Previous records for an Einstein manuscript were $ 2.8 million (2.4 million euros) in 2018 in New York City for a letter about God, and $ 1.56 million (1.39 million euros) 'euros) in 2017 in Jerusalem for a letter on the secret of happiness.

The document sold on Tuesday, estimated between two and three million euros, was sold at 11.6 million euros with costs (10.2 million without costs).

Unlike those which had broken the previous two records, it is a scientific working document, which makes it rare.

It is an autograph manuscript of 54 pages written in 1913 and 1914, in Zurich (Switzerland), by the German-born physicist and his collaborator and confidant, Michele Besso.

The manuscript presented in Paris, November 22, 2021 Alain JOCARD AFP

"The scientific autograph documents of Einstein from this period, and more generally from before 1919, are extremely rare", pointed out before the Christie's sale, where the auction for the Aguttes house took place.

These started at 1.5 million and flew in a few minutes, ending with a battle between two buyers over the phone in increments of 200,000 euros.

The nationality of the purchaser was not known in the early evening.
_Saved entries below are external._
(** * Pathfinder lead search: the Netlify function [search]

    A shallow embedding of the serverless handler (the variant with logging,
    hints and per-place failure containment) and of its helpers
    [json], [placesTextSearch], [placeDetails], [findEmailFromWebsite],
    [safeJson], [cleanGoogleError] and [sleep], followed by the properties of
    the specification.

    JavaScript values are modelled dynamically, as the code sees them: the
    request body and the upstream answers are arbitrary JSON values.
    Asynchronous effects ([fetch], [setTimeout], [console.log]) are the nodes
    of a program tree that is run against an upstream oracle and yields the
    trace of effects together with the returned value or the thrown error. *)

From Stdlib Require Import String Ascii List ZArith Bool Arith Lia DecimalString.
Import ListNotations.
Set Warnings "-register-all".
Open Scope string_scope.
Open Scope nat_scope.

(* ================================================================== *)
(** ** Strings *)

(** A string is a sequence of code units; one [ascii] stands for one code
    unit, so the model covers the code units below 256. *)

Fixpoint chars (s : string) : list ascii :=
  match s with
  | EmptyString => []
  | String c s' => c :: chars s'
  end.

Fixpoint of_chars (l : list ascii) : string :=
  match l with
  | [] => EmptyString
  | c :: l' => String c (of_chars l')
  end.

Definition code (c : ascii) : nat := nat_of_ascii c.

Definition in_range (lo hi : ascii) (c : ascii) : bool :=
  (code lo <=? code c) && (code c <=? code hi).

(** White space and line terminators of [String.prototype.trim] among the
    code units below 256: TAB, LF, VT, FF, CR, SP and NBSP. *)
Definition is_js_space (c : ascii) : bool :=
  let n := code c in
  ((9 <=? n) && (n <=? 13)) || (n =? 32) || (n =? 160).

Fixpoint trim_start (l : list ascii) : list ascii :=
  match l with
  | c :: l' => if is_js_space c then trim_start l' else l
  | [] => []
  end.

(** [s.trim()] *)
Definition trim (s : string) : string :=
  of_chars (rev (trim_start (rev (trim_start (chars s))))).

(** [s.slice(0, n)] *)
Definition slice0 (n : nat) (s : string) : string := substring 0 n s.

(** [s.startsWith(p)] *)
Definition startsWith (s p : string) : bool := prefix p s.

Definition hex_digit (n : nat) : ascii :=
  if n <? 10 then ascii_of_nat (48 + n) else ascii_of_nat (55 + n).

Definition percent (n : nat) : list ascii :=
  ["%"%char; hex_digit (n / 16); hex_digit (n mod 16)].

(** The characters [encodeURIComponent] leaves alone:
    letters, digits and [- _ . ! ~ * ' ( )]. *)
Definition uri_unreserved (c : ascii) : bool :=
  in_range "A" "Z" c || in_range "a" "z" c || in_range "0" "9" c
  || existsb (Ascii.eqb c)
       ["-"; "_"; "."; "!"; "~"; "*"; "'"; "("; ")"]%char.

(** [encodeURIComponent] on a string of code units below 256: the other
    characters are replaced by the percent-escapes of their UTF-8 bytes (one
    byte below 128, two from 128 on).  No such string holds a lone surrogate,
    so the call does not throw. *)
Definition encode_char (c : ascii) : list ascii :=
  if uri_unreserved c then [c]
  else if code c <? 128 then percent (code c)
  else percent (192 + code c / 64) ++ percent (128 + code c mod 64).

Definition encodeURIComponent (s : string) : string :=
  of_chars (flat_map encode_char (chars s)).

(* ================================================================== *)
(** ** JavaScript values *)

(** Numbers are IEEE doubles in the engine.  The code only converts them to
    booleans and to strings, and only creates them from array lengths and
    HTTP status codes, so they are kept abstract behind these operations. *)
Class NumberModel := {
  number : Type;
  (** [ToBoolean]: false on zeros and NaN *)
  number_truthy : number -> bool;
  (** [Number::toString] *)
  Number_toString : number -> string;
  (** the number that is a given non-negative integer *)
  number_of_nat : nat -> number
}.

(** The thrown values the code meets are [Error] objects, of which it reads
    [message] only. *)
Inductive exn : Type :=
| Error (message : string).

Definition message (e : exn) : string :=
  match e with Error m => m end.

Section Values.
Context {Num : NumberModel}.

Inductive JSValue : Type :=
| JUndefined
| JNull
| JBool (b : bool)
| JNum (n : number)
| JStr (s : string)
| JArr (items : list JSValue)
| JObj (props : list (string * JSValue)).

(** [ToBoolean], the test behind [!v], [v || w], [if (v)] and [v ? a : b] *)
Definition truthy (v : JSValue) : bool :=
  match v with
  | JUndefined | JNull => false
  | JBool b => b
  | JNum n => number_truthy n
  | JStr s => negb (s =? "")%string
  | JArr _ | JObj _ => true
  end.

(** [v || w] *)
Definition js_or (v w : JSValue) : JSValue := if truthy v then v else w.

Definition nullish (v : JSValue) : bool :=
  match v with
  | JUndefined | JNull => true
  | _ => false
  end.

Fixpoint assoc (k : string) (props : list (string * JSValue)) : option JSValue :=
  match props with
  | [] => None
  | (k', v) :: props' => if (k' =? k)%string then Some v else assoc k props'
  end.
Definition task_file_edit (task : value) : io value :=
  if negb (truthy task) then
    make_task_error task "argument" "`task` must be specified"
  else
    let* path := lift (py_get task "path" VNone) in
    let* task_path := lift (path_of_value path) in
    let* found := path_exists task_path in
    if negb found then
      make_task_error task "argument"
        (percent_s "A file or directory at path `%s` does not exist"
                   (path_str task_path))
    else
      let* isdir := is_dir task_path in
      if isdir then
        make_task_error task "argument"
          (percent_s "A directory at path `%s` already exists"
                     (path_str task_path))
      else
        let* content := lift (py_get task "content" VNone) in
        if negb (truthy content) then
          make_task_error task "argument"
            "`content` must exist for file editing"
        else
          let* encoding :=
            lift (py_get content "encoding" (VStr DEFAULT_ENCODING)) in
          let* f := open_w task_path encoding in
          let* v := lift (py_get content "value" VNone) in
          write f v ;;;
          make_task_success task.

Definition task_file_delete (task : value) : io value :=
  if negb (truthy task) then
    make_task_error task "argument" "`task` must be specified"
  else
    let* path := lift (py_get task "path" VNone) in
    let* task_path := lift (path_of_value path) in
    let* found := path_exists task_path in
    if negb found then
      make_task_error task "argument"
        (percent_s "A file or directory at path `%s` does not exist"
                   (path_str task_path))
    else
      let* isdir := is_dir task_path in
      (if isdir then rmtree task_path else unlink task_path) ;;;
      make_task_success task.

Definition SAFE_COMMANDS : list string := ["python"; "node"; "git"; "uv"].

(** [v in l] for a list of strings: only an equal string is a member. *)
Definition in_strings (v : value) (l : list string) : bool :=
  match v with
  | VStr s => existsb (String.eqb s) l
  | _ => false
  end.

Definition task_command_run (task : value) : io value :=
  if negb (truthy task) then
    make_task_error task "argument" "`task` must be specified"
  else
    let* cmd := lift (py_get task "command" VNone) in
    if negb (truthy cmd) then
      make_task_error task "argument" "A `command` must be specified"
    else if negb (in_strings cmd SAFE_COMMANDS) then
      make_task_error task "argument"
        (percent_s "The command `%s` is not currently available to run"
                   (py_str cmd))
    else
      let* cwd := lift (py_get task "path" VNone) in
      let* env := lift (py_get task "environment" VNone) in
      let* args := lift (py_get task "arguments" (VList [])) in
      let* argv := lift (list_add [cmd] args) in
      subprocess_run argv cwd env true true ;;;
      make_task_success task.

Definition TASKS : list (string * handler) :=
  [ ("file/create", task_file_create);
    ("file/edit", task_file_edit);
    ("file/delete", task_file_delete);
    ("command/run", task_command_run) ].

(** The registration loop run when the module is loaded, from the empty
    table. *)
Definition register_all (tasks : list (string * handler))
  : exn + gmap string handler :=
  foldl (fun acc '(action, h) =>
           match acc with
           | inr table => register_task_action_handler action h table
           | inl e => inl e
           end)
        (inr ∅) tasks.

(** ** The source: dispatcher *)

Definition run_task (TASK_ACTION_HANDLERS : gmap string handler)
    (task : value) : io string :=
  if negb (truthy task) then
    raise (ValueError "`task` must be specified")
  else
    let* id := lift (py_get task "id" VNone) in
    if negb (truthy id) then
      raise (ValueError "`task` must be have a `id` specified")
    else
      let* action := lift (py_get task "action" VNone) in
      let* h := lift (get_task_action_handler TASK_ACTION_HANDLERS action) in
      let* response := h task in
      ret (json_dumps rt response).
(** The chunks of [run_multi_threaded]:
    [urls_per_worker = len(urls) // num_workers] and
    [[urls[i:i + urls_per_worker] for i in range(0, len(urls), urls_per_worker)]]. *)
Definition url_chunks {A} (urls : list A) (num_workers : Z)
    : demo_error + list (list A) :=
  if (num_workers =? 0)%Z then inl DemoZeroDivisionError
  else
    let urls_per_worker := (Z.of_nat (length urls) / num_workers)%Z in
    match py_range 0 (Z.of_nat (length urls)) urls_per_worker with
    | None => inl DemoValueError
    | Some indices =>
        inr ((λ i, py_slice urls i (i + urls_per_worker)) <$> indices)
    end.

Section Demo.
Variable net : pystr → result pystr.
Variable BeautifulSoup : pystr → node.

(** The loop of [fetch_and_parse] over the [.athing] elements. *)
Fixpoint count_stories (stories : list node) (story_count : nat) : nat :=
  match stories with
  | [] => story_count
  | story :: rest =>
      match select_one sel_titleline_a story with
      | Some _ => count_stories rest (story_count + 1)
      | None => count_stories rest story_count
      end
  end.

(** [fetch_and_parse]: any exception of the fetch gives 0. *)
Definition fetch_and_parse (url : pystr) : nat :=
  match net url with
  | Ok html =>
      let soup := BeautifulSoup html in
      count_stories (select sel_athing soup) 0
  | Raise _ => 0
  end.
A hundred curious and collectors were present in the room, none of them being a bidder.

Genie and pop figure

According to Christie's, it is thanks to Besso that "the manuscript has, almost miraculously, come down to us: Einstein probably would not have bothered to keep what appeared to him to be a working document".

After his theory of special relativity, which made him demonstrate in 1905 the famous formula E = mc², Einstein began to work on a theory of general relativity.

A manuscript of Albert Einstein, auctioned at Christie's, photo of November 22, 2021 Alain JOCARD AFP

This theory of gravity, finally published in November 1915, revolutionized our understanding of the universe.

Died in 1955 at the age of 76, Einstein has become a symbol of scientific genius as much as a pop figure, with the famous 1951 photo where he sticks his tongue out.

At the beginning of 1913, he and Besso "tackle one of the problems that the scientific community has been facing for decades: the anomaly of the orbit of the planet Mercury", recalls Christie's.

The two scientists will solve this riddle.

It is not in the calculations lying on this manuscript, which count "a certain number of errors which have gone unnoticed".

When Einstein spotted them, he no longer cared about this manuscript, taken away by Besso.

"Being one of only two working manuscripts documenting the genesis of the theory of general relativity to have survived, it is an extraordinary testimony to Einstein's work and allows us a fascinating dive into the mind of the greatest scientist. of the twentieth century ", according to Christie's.

The other document known from this crucial period in the physicist's research, known as the "Zurich notebook" (late 1912, early 1913), is in fact kept in the Einstein archives of the Hebrew University of Jerusalem.